En los ferrocarriles, 46% de los trabajadores hizo huelga, según consignaron fuentes sindicales, y funcionaron sólo 250 de los 700 trenes de alta velocidad.

Si bien el alcance del paro disminuyó ayer en relación con la jornada anterior, el tránsito en París y su periferia y en otras ciudades siguió siendo una odisea para la mayoría de los usuarios.

Los embotellamientos alrededor de la capital francesa llegaron a ser de 300 kilómetros debido a que muchas personas optaron por utilizar sus vehículos ante la falta del servicio público de transporte.

Muchos parisinos pidieron una jornada de descanso suplementario o se alojaron en casa de amigos u hoteles cercanos a sus lugares de trabajo para evitar las complicaciones originadas por la huelga.

  • Tratativas

    Las calles de París aparecieron atestadas de automóviles, motocicletas y bicicletas mientras muchas personas optaron por caminar para llegar a sus destinos.

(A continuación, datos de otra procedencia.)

(** C38: an address survives the trip to the kernel and back: for a port in 0..65535 the
    bytes handed over, copied into a buffer with anything behind them, decode to the same
    address, and other ports are refused with EINVAL.  A unix path that is empty or does
    not fit with its NUL is refused with EINVAL; any other comes back up to its first NUL,
    and, since the raw structure is reused without writing a NUL behind the path, with
    what follows there: so it comes back unchanged when it has no NUL and the structure
    has one behind it, as a fresh structure has. *)
Theorem sockaddr_roundtrip sa :
  match sa with
  | SockaddrInet4 port addr =>
    length addr = 4%nat -> forall raw, length (r4_Zero raw) = 8%nat ->
    match sockaddr_inet4 port addr raw with
    | inl (r, len) => 0 <= port <= 65535 /\ length (raw4_bytes r) = Z.to_nat len /\
        forall rest, anyToSockaddr (received (raw4_bytes r) rest len) = inl sa
    | inr e => e = EINVAL /\ ~ 0 <= port <= 65535
    end
  | SockaddrInet6 port zone addr =>
    length addr = 16%nat -> in_u 32 zone -> forall raw, length (r6_Flowinfo raw) = 4%nat ->
    match sockaddr_inet6 port zone addr raw with
    | inl (r, len) => 0 <= port <= 65535 /\ length (raw6_bytes r) = Z.to_nat len /\
        forall rest, anyToSockaddr (received (raw6_bytes r) rest len) = inl sa
    | inr e => e = EINVAL /\ ~ 0 <= port <= 65535
    end
  | SockaddrUnix name =>
    forall raw, length (ru_Path raw) = RawSockaddrUnix_path ->
    match sockaddr_unix name raw with
    | inl (r, len) => (0 < length name < RawSockaddrUnix_path)%nat /\
        (forall rest, anyToSockaddr (received (rawU_bytes r) rest len) = inl (SockaddrUnix (unix_back name raw rest))) /\
        (0 ∉ name -> nth (length name) (ru_Path raw) 0 = 0 -> forall rest, unix_back name raw rest = name)
    | inr e => e = EINVAL /\ ~ (0 < length name < RawSockaddrUnix_path)%nat
    end
  end.
Proof.
  destruct sa as [port addr|port zone addr|name]; [apply inet4_roundtrip|apply inet6_roundtrip|apply unix_roundtrip].
Qed.

(** ** Accept *)
Section accepting.
Context {W : Type} `{!Libc W} `{!LibcErrno W}.

(** The C call Accept makes. *)
Definition accept_args (fd : Z) : list carg := [CInt (u32 fd); CBuf rsa0; CBuf [SizeofSockaddrAny]].

(** Accept leaks no descriptor.  It makes one accept call; if that left an
    errno the result is that errno and no descriptor; if the peer address decodes
    the result is the new descriptor with the address; and if the kernel returned
    an address of a family the package does not know, the new descriptor is
    closed before EAFNOSUPPORT is reported. *)
Theorem Accept_no_leak fd s :
  os_perrno s = true ->
  let '(w2, rp) := libc_call "accept" (accept_args fd) (bridge_world s) in
  let '((nfd, sa, err), s') := Accept fd s in
  let e := u32 (libc_errno w2) in
  let addr := anyToSockaddr (refill rsa0 (nth 0 (rp_bufs rp) rsa0)) in
  let accepted := [EvEnterSyscall; EvCall "accept" (accept_args fd); EvExitSyscall] in
  (e <> 0 -> (nfd, sa, err) = (-1, None, Some e) /\ os_trace s' = os_trace s ++ accepted) /\
  (e = 0 -> forall a, addr = inl a ->
     (nfd, sa, err) = (i32 (rp_r1 rp), Some a, None) /\ os_trace s' = os_trace s ++ accepted) /\
  (e = 0 -> forall c, addr = inr c ->
     (nfd, sa, err) = (-1, None, Some EAFNOSUPPORT) /\
     os_trace s' = os_trace s ++ accepted ++
       [EvEnterSyscall; EvCall "close" [CInt (u32 (rp_r1 rp))]; EvExitSyscall]).
Proof.
  intros Hp. unfold Accept.
  pose proof (sysvicall6_run "accept" 3 (accept_args fd) s) as H. cbv zeta in H.
  change (take (Z.to_nat (Z.min 3 6)) (accept_args fd)) with (accept_args fd) in H.
  destruct (libc_call "accept" (accept_args fd) (bridge_world s)) as [w2 rp].
  change [CInt (u32 fd); CBuf rsa0; CBuf [SizeofSockaddrAny]] with (accept_args fd).
  unfold st_bind, sysvicall6. rewrite H, Hp. clear H. cbn [sr_err sr_r1 sr_bufs].
  assert (nth 0 (refill_all (arg_bufs (accept_args fd)) (rp_bufs rp)) [] =
          refill rsa0 (nth 0 (rp_bufs rp) rsa0)) as ->.
  { apply nth_refill_all. }
  destruct (Z.eqb_spec (u32 (libc_errno w2)) 0) as [E|E]; cbn [negb]; [|by split_and!].
  destruct (anyToSockaddr _) as [a|c] eqn:Ea; [split_and!; try done; intros; simplify_eq; by rewrite wraps_wrapu|].
  set (s1 := mkOs w2 true _). set (f := CInt _).
  assert (f = CInt (u32 (rp_r1 rp))) as -> by (unfold f; by autorewrite with gowords).
  pose proof (one_call_run "close" 1 [CInt (u32 (rp_r1 rp))] s1) as Hc.
  unfold Close, st_bind, sysvicall6 in *. rewrite wraps_wrapu, wrapu_wraps by lia.
  rewrite Hc. unfold bridged. destruct (libc_call "close" _ _) as [w3 rp3].
  assert (c = EAFNOSUPPORT) as ->.
  { unfold anyToSockaddr in Ea. repeat case_match; congruence. }
  split_and!; try done; intros; simplify_eq. cbn. by rewrite <- app_assoc.
Qed.
End accepting.

(** ** Concrete runs *)
Lemma sockaddr_roundtrip_witness :
  anyToSockaddr (received [16; 2; 31; 144; 127; 0; 0; 1; 0; 0; 0; 0; 0; 0; 0; 0] [7; 7] 16) =
    inl (SockaddrInet4 8080 [127; 0; 0; 1]).
Proof.
  destruct (sockaddr_roundtrip (SockaddrInet4 8080 [127; 0; 0; 1]) eq_refl
              (mkRaw4 0 0 [] [] [0; 0; 0; 0; 0; 0; 0; 0]) eq_refl) as (_ & _ & H).
  exact (H [7; 7]).
Defined.

Lemma Accept_no_leak_witness :
  let s := Script.start [Script.ok 5 [16 :: 31 :: replicate 14 0]; Script.ok 0 []] in
  let '((nfd, sa, err), s') := Accept 3 s in
  (nfd, sa, err) = (-1, None, Some EAFNOSUPPORT) /\
  os_trace s' = [EvEnterSyscall; EvCall "accept" (accept_args 3); EvExitSyscall;
                 EvEnterSyscall; EvCall "close" [CInt 5]; EvExitSyscall].
Proof.
  destruct (Accept_no_leak 3 (Script.start [Script.ok 5 [16 :: 31 :: replicate 14 0]; Script.ok 0 []])
              eq_refl) as (_ & _ & H).
  exact (H eq_refl EAFNOSUPPORT eq_refl).
Defined.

    En tanto, el gobierno realizaba nuevas tratativas para lograr la suspensión del paro, dando un mes de plazo a empresarios y sindicalistas, pero el desacuerdo continuaba.

    Los trabajadores iniciaron la huelga contra la iniciativa del gobierno de eliminar los regímenes especiales de jubilación que benefician a medio millón de empleados del transporte público, que les otorgan la posibilidad de jubilarse a los 50 años, con menos tiempo de aportes y con asignaciones superiores.

    El presidente Sarkozy sostiene que ese sistema constituye un «privilegio» para un sector en detrimento de la situación de la mayoría de los trabajadores franceses y ha hecho de esta reforma el gran test sobre la vocación transformadora de su presidencia.

    En una situación similar se encuentran los trabajadores de las empresas energéticas, que amenazan con cortar el suministro domiciliario, mientras sectores estudiantiles se han sumado a las protestas.

    El primer ministro francés, François Fillon, volvió a hacer un llamamiento a la « responsabilidad» para que finalice el conflicto y empiece la negociación.